> **Task**
Hand back all of the records exactly as they read.

[Items from a data source]
■ ■ ■

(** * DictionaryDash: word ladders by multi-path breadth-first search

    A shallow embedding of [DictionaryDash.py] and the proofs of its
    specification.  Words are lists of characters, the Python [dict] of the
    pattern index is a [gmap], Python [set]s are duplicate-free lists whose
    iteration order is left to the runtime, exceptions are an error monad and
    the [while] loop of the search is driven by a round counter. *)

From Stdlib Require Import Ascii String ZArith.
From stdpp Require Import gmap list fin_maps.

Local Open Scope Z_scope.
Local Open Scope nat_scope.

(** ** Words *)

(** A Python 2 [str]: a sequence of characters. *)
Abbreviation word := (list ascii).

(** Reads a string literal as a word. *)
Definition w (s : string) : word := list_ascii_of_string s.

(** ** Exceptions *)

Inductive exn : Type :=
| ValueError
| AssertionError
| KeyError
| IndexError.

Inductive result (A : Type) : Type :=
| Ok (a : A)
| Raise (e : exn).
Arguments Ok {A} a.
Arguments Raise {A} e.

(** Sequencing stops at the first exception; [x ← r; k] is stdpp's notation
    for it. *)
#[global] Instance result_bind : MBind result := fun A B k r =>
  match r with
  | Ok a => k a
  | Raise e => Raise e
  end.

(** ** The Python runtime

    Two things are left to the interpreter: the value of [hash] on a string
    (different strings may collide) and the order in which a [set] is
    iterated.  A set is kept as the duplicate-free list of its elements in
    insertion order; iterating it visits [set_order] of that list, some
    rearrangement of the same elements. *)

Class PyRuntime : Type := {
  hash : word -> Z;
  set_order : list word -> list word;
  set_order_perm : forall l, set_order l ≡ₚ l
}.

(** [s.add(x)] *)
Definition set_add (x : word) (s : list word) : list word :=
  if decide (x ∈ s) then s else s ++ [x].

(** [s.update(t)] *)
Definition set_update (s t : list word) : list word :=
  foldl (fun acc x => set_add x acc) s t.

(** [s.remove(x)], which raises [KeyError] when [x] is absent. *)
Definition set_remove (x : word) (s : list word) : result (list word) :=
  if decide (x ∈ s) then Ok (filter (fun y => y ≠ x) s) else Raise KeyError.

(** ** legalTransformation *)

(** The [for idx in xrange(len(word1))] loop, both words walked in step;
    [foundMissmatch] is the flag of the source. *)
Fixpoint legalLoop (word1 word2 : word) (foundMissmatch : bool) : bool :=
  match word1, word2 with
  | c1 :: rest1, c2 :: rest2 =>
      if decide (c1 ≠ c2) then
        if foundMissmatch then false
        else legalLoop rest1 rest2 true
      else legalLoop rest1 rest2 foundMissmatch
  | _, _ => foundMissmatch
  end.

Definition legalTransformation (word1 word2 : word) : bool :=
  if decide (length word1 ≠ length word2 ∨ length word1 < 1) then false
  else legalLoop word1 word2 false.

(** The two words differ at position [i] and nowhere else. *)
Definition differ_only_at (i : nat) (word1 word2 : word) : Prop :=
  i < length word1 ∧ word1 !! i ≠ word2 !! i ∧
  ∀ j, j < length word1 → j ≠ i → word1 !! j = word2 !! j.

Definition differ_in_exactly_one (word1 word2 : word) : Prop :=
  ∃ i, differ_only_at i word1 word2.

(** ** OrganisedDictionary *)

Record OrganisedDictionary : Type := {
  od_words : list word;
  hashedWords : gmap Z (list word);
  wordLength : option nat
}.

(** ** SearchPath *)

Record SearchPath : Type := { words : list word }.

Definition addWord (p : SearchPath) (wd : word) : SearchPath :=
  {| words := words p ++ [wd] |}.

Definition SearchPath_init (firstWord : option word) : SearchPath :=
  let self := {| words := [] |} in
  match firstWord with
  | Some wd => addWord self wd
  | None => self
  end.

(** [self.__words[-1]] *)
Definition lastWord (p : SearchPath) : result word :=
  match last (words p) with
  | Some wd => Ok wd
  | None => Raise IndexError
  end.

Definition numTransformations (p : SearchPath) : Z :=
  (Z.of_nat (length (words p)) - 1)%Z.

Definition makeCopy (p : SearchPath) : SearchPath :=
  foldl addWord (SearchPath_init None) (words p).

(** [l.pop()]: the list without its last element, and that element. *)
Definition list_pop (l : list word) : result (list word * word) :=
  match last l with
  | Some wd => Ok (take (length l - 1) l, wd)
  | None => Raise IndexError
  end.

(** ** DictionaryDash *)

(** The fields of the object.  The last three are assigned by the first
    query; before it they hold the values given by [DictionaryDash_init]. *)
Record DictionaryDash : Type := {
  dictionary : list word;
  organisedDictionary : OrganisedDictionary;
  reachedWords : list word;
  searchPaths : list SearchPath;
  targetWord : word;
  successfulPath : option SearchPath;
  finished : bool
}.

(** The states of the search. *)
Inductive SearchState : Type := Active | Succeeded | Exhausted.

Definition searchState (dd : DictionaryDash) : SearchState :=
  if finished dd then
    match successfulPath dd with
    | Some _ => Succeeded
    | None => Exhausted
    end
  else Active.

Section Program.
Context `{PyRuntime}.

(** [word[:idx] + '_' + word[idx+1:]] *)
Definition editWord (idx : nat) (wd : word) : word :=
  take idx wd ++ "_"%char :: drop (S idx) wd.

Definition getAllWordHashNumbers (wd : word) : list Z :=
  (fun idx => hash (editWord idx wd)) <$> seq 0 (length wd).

■ ■ ■

> **Final answer**
(** * DictionaryDash: word ladders by multi-path breadth-first search

    A shallow embedding of [DictionaryDash.py] and the proofs of its
    specification.  Words are lists of characters, the Python [dict] of the
    pattern index is a [gmap], Python [set]s are duplicate-free lists whose
    iteration order is left to the runtime, exceptions are an error monad and
    the [while] loop of the search is driven by a round counter. *)

From Stdlib Require Import Ascii String ZArith.
From stdpp Require Import gmap list fin_maps.

Local Open Scope Z_scope.
Local Open Scope nat_scope.

(** ** Words *)

(** A Python 2 [str]: a sequence of characters. *)
Abbreviation word := (list ascii).

(** Reads a string literal as a word. *)
Definition w (s : string) : word := list_ascii_of_string s.

(** ** Exceptions *)

Inductive exn : Type :=
| ValueError
| AssertionError
| KeyError
| IndexError.

Inductive result (A : Type) : Type :=
| Ok (a : A)
| Raise (e : exn).
Arguments Ok {A} a.
Arguments Raise {A} e.

(** Sequencing stops at the first exception; [x ← r; k] is stdpp's notation
    for it. *)
#[global] Instance result_bind : MBind result := fun A B k r =>
  match r with
  | Ok a => k a
  | Raise e => Raise e
  end.

(** ** The Python runtime

    Two things are left to the interpreter: the value of [hash] on a string
    (different strings may collide) and the order in which a [set] is
    iterated.  A set is kept as the duplicate-free list of its elements in
    insertion order; iterating it visits [set_order] of that list, some
    rearrangement of the same elements. *)

Class PyRuntime : Type := {
  hash : word -> Z;
  set_order : list word -> list word;
  set_order_perm : forall l, set_order l ≡ₚ l
}.

(** [s.add(x)] *)
Definition set_add (x : word) (s : list word) : list word :=
  if decide (x ∈ s) then s else s ++ [x].

(** [s.update(t)] *)
Definition set_update (s t : list word) : list word :=
  foldl (fun acc x => set_add x acc) s t.

(** [s.remove(x)], which raises [KeyError] when [x] is absent. *)
Definition set_remove (x : word) (s : list word) : result (list word) :=
  if decide (x ∈ s) then Ok (filter (fun y => y ≠ x) s) else Raise KeyError.

(** ** legalTransformation *)

(** The [for idx in xrange(len(word1))] loop, both words walked in step;
    [foundMissmatch] is the flag of the source. *)
Fixpoint legalLoop (word1 word2 : word) (foundMissmatch : bool) : bool :=
  match word1, word2 with
  | c1 :: rest1, c2 :: rest2 =>
      if decide (c1 ≠ c2) then
        if foundMissmatch then false
        else legalLoop rest1 rest2 true
      else legalLoop rest1 rest2 foundMissmatch
  | _, _ => foundMissmatch
  end.

Definition legalTransformation (word1 word2 : word) : bool :=
  if decide (length word1 ≠ length word2 ∨ length word1 < 1) then false
  else legalLoop word1 word2 false.

(** The two words differ at position [i] and nowhere else. *)
Definition differ_only_at (i : nat) (word1 word2 : word) : Prop :=
  i < length word1 ∧ word1 !! i ≠ word2 !! i ∧
  ∀ j, j < length word1 → j ≠ i → word1 !! j = word2 !! j.

Definition differ_in_exactly_one (word1 word2 : word) : Prop :=
  ∃ i, differ_only_at i word1 word2.

(** ** OrganisedDictionary *)

Record OrganisedDictionary : Type := {
  od_words : list word;
  hashedWords : gmap Z (list word);
  wordLength : option nat
}.

(** ** SearchPath *)

Record SearchPath : Type := { words : list word }.

Definition addWord (p : SearchPath) (wd : word) : SearchPath :=
  {| words := words p ++ [wd] |}.

Definition SearchPath_init (firstWord : option word) : SearchPath :=
  let self := {| words := [] |} in
  match firstWord with
  | Some wd => addWord self wd
  | None => self
  end.

(** [self.__words[-1]] *)
Definition lastWord (p : SearchPath) : result word :=
  match last (words p) with
  | Some wd => Ok wd
  | None => Raise IndexError
  end.

Definition numTransformations (p : SearchPath) : Z :=
  (Z.of_nat (length (words p)) - 1)%Z.

Definition makeCopy (p : SearchPath) : SearchPath :=
  foldl addWord (SearchPath_init None) (words p).

(** [l.pop()]: the list without its last element, and that element. *)
Definition list_pop (l : list word) : result (list word * word) :=
  match last l with
  | Some wd => Ok (take (length l - 1) l, wd)
  | None => Raise IndexError
  end.

(** ** DictionaryDash *)

(** The fields of the object.  The last three are assigned by the first
    query; before it they hold the values given by [DictionaryDash_init]. *)
Record DictionaryDash : Type := {
  dictionary : list word;
  organisedDictionary : OrganisedDictionary;
  reachedWords : list word;
  searchPaths : list SearchPath;
  targetWord : word;
  successfulPath : option SearchPath;
  finished : bool
}.

(** The states of the search. *)
Inductive SearchState : Type := Active | Succeeded | Exhausted.

Definition searchState (dd : DictionaryDash) : SearchState :=
  if finished dd then
    match successfulPath dd with
    | Some _ => Succeeded
    | None => Exhausted
    end
  else Active.

Section Program.
Context `{PyRuntime}.

(** [word[:idx] + '_' + word[idx+1:]] *)
Definition editWord (idx : nat) (wd : word) : word :=
  take idx wd ++ "_"%char :: drop (S idx) wd.

Definition getAllWordHashNumbers (wd : word) : list Z :=
  (fun idx => hash (editWord idx wd)) <$> seq 0 (length wd).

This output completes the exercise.